Self-regulation of an enzyme with critical cellular functions

The laboratory of Cathy Gould, Professor Louise B. McGavok and Professor of Cell Biology and Developmental Biology, uses a multidisciplinary approach that includes structural biology, biochemistry and molecular biology to study the regulation of the CK1 enzyme family. The study, led by Sierra Kulati, a postdoc in Gould’s laboratory, was conducted in collaboration with Jun-Song Chen, a research assistant in cell biology and developmental biology, and scientists from Goethe University and the Consortium for Structural Genomics in Frankfurt, Germany, and Harvard. University, was published in Molecular cell.

CK1 enzymes are a family of multifunctional kinases – enzymes that can phosphorylate or add phosphate groups to other proteins – that are critical for several cellular functions, including DNA repair, endocytosis and mitotic checkpoint signaling. Regulation of CK1 enzymes is extremely important, as dysfunction of these enzymes contributes to several conditions, which include cancer, neurodegenerative diseases, and sleep disorders.

There are seven CK1 enzymes in mammals that perform different functions, but they are strongly conserved in their catalytic domain, the region responsible for phosphorylation. Gould and colleagues found that one mechanism of CK1 activity and thus one regulatory mechanism is the self-phosphorylation of a conserved amino acid residue in its catalytic domain.

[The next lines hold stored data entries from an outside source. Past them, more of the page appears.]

(** The pieces of one [write_pkt]: the stream it selects, ngtcp2's answer, the
    world its callbacks start from and what the whole call shows. *)
Definition writev_sel w : option (loc * send_choice) :=
  first_sendable (w_heap w) (rb_hash_values (w_streams w)).
Definition clock_now w : Z :=
  match quic_now w with (Ret now, _) => now | _ => 0 end.
Definition writev_resp w : writev_result C :=
  let '(flags, id, data) := writev_args (writev_sel w) in
  ngtcp2_conn_writev_stream (w_conn w) flags id data QUIC_WRITE_PKT_BUFLEN (clock_now w).
Definition writev_world w : world C E :=
  set_w_conn (wv_conn (writev_resp w)) (quic_now w).2.
Definition write_label w : loc → list slabel := λ l,
  cbs_label (writev_world w) (wv_events (writev_resp w)) l ++
  frame_label (writev_sel w) (wv_n (writev_resp w)) (wv_pdatalen (writev_resp w)) l.

Lemma call_writev_ok w o w1 :
  wf_world w → call_writev (writev_sel w) w = (o, w1) →
  let r := writev_resp w in
  let id := (writev_args (writev_sel w)).1.2 in
  let g := events_apply (wv_events r) (ng_ledger (w_conn w)) in
  o = Ret (wv_n r, wv_pdatalen r, wv_pkt r) ∧
  wf_client g w1 ∧ w_conn w1 = wv_conn r ∧
  ng_ledger (wv_conn r) ≡ lg_frame id (if 0 <=? wv_n r then Z.max 0 (wv_pdatalen r) else 0) g ∧
  evolves w (cbs_label (writev_world w) (wv_events r)) w1 ∧
  wv_n r ≤ QUIC_WRITE_PKT_BUFLEN ∧ (0 ≤ wv_n r → zlen (wv_pkt r) = wv_n r) ∧
  w_self w1 = w_self w ∧ w_sock w1 = w_sock w ∧
  match writev_sel w with
  | Some (l, c) => id = sc_stream_id c ∧ wv_pdatalen r ≤ zlen (default [] (sc_data c)) ∧
      lg_opened g id = true ∧
      (∀ l', (id, l') ∈ w_streams w1 → l' = l) ∧
      ∃ s, w_heap w1 !! l = Some s ∧ wf_stream s ∧ choice_ok s c ∧ stream_id s = sc_stream_id c
  | None => wv_pdatalen r ≤ 0
  end.
Proof.
  intros Hwf. unfold call_writev, writev_world, writev_resp, clock_now.
  destruct (quic_now_eq w) as (now & e' & Hnow).
  destruct (writev_args (writev_sel w)) as [[flags id] data] eqn:Hargs.
  unfold mbind, act_bind. rewrite Hnow. simpl.
  destruct (ng_writev (w_conn w) flags id data QUIC_WRITE_PKT_BUFLEN now)
    as (Hpd & Hn & Hlen & Hal & Hled).
  set (r := ngtcp2_conn_writev_stream (w_conn w) flags id data QUIC_WRITE_PKT_BUFLEN now) in *.
  destruct (run_callbacks _ _) as [o1 w2] eqn:Hrun.
  apply (run_callbacks_ok (ng_ledger (w_conn w))) in Hrun
    as (-> & Hwf2 & Hev & (Hfc & _ & Hfs & _ & Hfk) & Hsh); [|by apply wf_set_conn, wf_set_env|done].
  intros [= <- <-]. simpl. split_and!; auto.
  unfold writev_args in Hargs. destruct (writev_sel w) as [[l c]|] eqn:Hsel.
  - injection Hargs as <- <- <-.
    destruct (first_sendable_reg _ _ _ _ Hwf Hsel) as (s & Hs & Hws & Hok & Hin & Hop & Hsid).
    split_and!; auto.
    + by apply events_apply_opened.
    + intros l' Hl'. apply Hsh in Hl'; [|done]. simpl in Hl'.
      apply rb_hash_aref_elem in Hl', Hin; [congruence|apply Hwf..].
    + destruct (choice_survives _ _ _ _ _ _ _ Hs Hws Hok
        (evolves_heap_l _ w _ _ eq_refl eq_refl Hev)) as (s' & ? & ? & ? & ?).
      exists s'. split_and!; auto. congruence.
  - injection Hargs as <- <- <-. done.
Qed.

(** [write_pkt_into] whatever the buffer does. *)
Lemma write_pkt_into_ok w buf o w' buf' :
  wf_world w → write_pkt_into (w, buf) = (o, (w', buf')) →
  wf_world w' ∧ evolves w (write_label w) w' ∧ w_self w' = w_self w ∧ w_sock w' = w_sock w.
Proof.
  intros Hwf. unfold write_pkt_into. unfold mbind at 1, act_bind at 1. unfold on_fst at 1. simpl.
  rewrite (pick_eq _ _ Hwf). fold (writev_sel w).
  unfold mbind at 1, act_bind at 1. unfold on_fst at 1. simpl.
  destruct (call_writev (writev_sel w) w) as [o1 w1] eqn:Hcall.
  apply call_writev_ok in Hcall as
    (-> & Hwf1 & Hc1 & Hled & Hev & _ & _ & Hse1 & Hsk1 & Hsel); [|done].
  set (g := events_apply _ _) in *. set (id := (writev_args _).1.2) in *.
  destruct (Z.ltb_spec (wv_n (writev_resp w)) 0) as [Hn|Hn].
  - intros Hrest. assert (w' = w1) as ->.
    { revert Hrest. unfold quic_raise_ngtcp2_error. run. rewrite rb_str_set_len_eq.
      destruct (rs_tmplock buf), (rs_frozen buf); simpl; by intros [= _ <- _]. }
    assert (Hz : (0 <=? wv_n (writev_resp w)) = false) by (apply Z.leb_gt; lia).
    rewrite Hz in Hled.
    split_and!; auto.
    + unfold wf_world. rewrite Hc1, Hled, lg_frame_0. done.
    + eapply evolves_ext; [|exact Hev]. intros l. unfold write_label, frame_label.
      destruct (writev_sel w) as [[l' c]|]; rewrite ?Hz; unfold silent; by rewrite app_nil_r.
  - assert (Hz : (0 <=? wv_n (writev_resp w)) = true) by (by apply Z.leb_le).
    rewrite Hz in Hled. intros Hrest.
    destruct (account_selected (writev_sel w) (wv_n (writev_resp w))
      (wv_pdatalen (writev_resp w)) w1) as [o2 w2] eqn:Hacc.
    pose proof Hacc as Hacc'.
    eapply (account_selected_ok g) with (id := id) in Hacc' as (-> & Hwf2 & Hev2 & Hfr2 & _);
      [|apply Hwf1|done|done|done].
    assert (w' = w2) as ->.
    { revert Hrest. unfold c_poke. run. rewrite Hacc.
      destruct (_ =? 0); rewrite rb_str_set_len_eq; simpl;
        destruct (rs_tmplock buf), (rs_frozen buf); simpl; by intros [= _ <- _]. }
    destruct Hfr2 as (Hc2 & _ & Hs2 & _ & Hk2). split_and!; try congruence.
    + unfold wf_world. rewrite Hc2, Hc1, Hled. done.
    + eapply evolves_trans; [exact Hev|exact Hev2].
Qed.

The researchers further investigated how this self-phosphorylation regulates activity and found that phosphorylation at this site altered the substrate specificity of CK1 enzymes. Substrate specificity refers to the determination of which other proteins will phosphorylate CK1 kinases, which in turn determines which pathways in the cell are activated. In general, the state of phosphorylation of CK1 enzymes controls their function – or dysfunction – in the cell. Determining which pathways are controlled by phosphorylated versus non-phosphorylated enzyme states is a step toward developing better treatments with fewer side effects for diseases caused by enzyme dysfunction.

Gould’s laboratory and colleagues hope to build on this work by identifying other sites of CK1 self-phosphorylation and exploring the pathways they regulate; there are several potential sites for self-phosphorylation gathered at one end of the protein, for example, that intrigue researchers. In addition, they plan to study how open phosphorylation sites work together to provide additional control under different cellular conditions, such as cellular stress.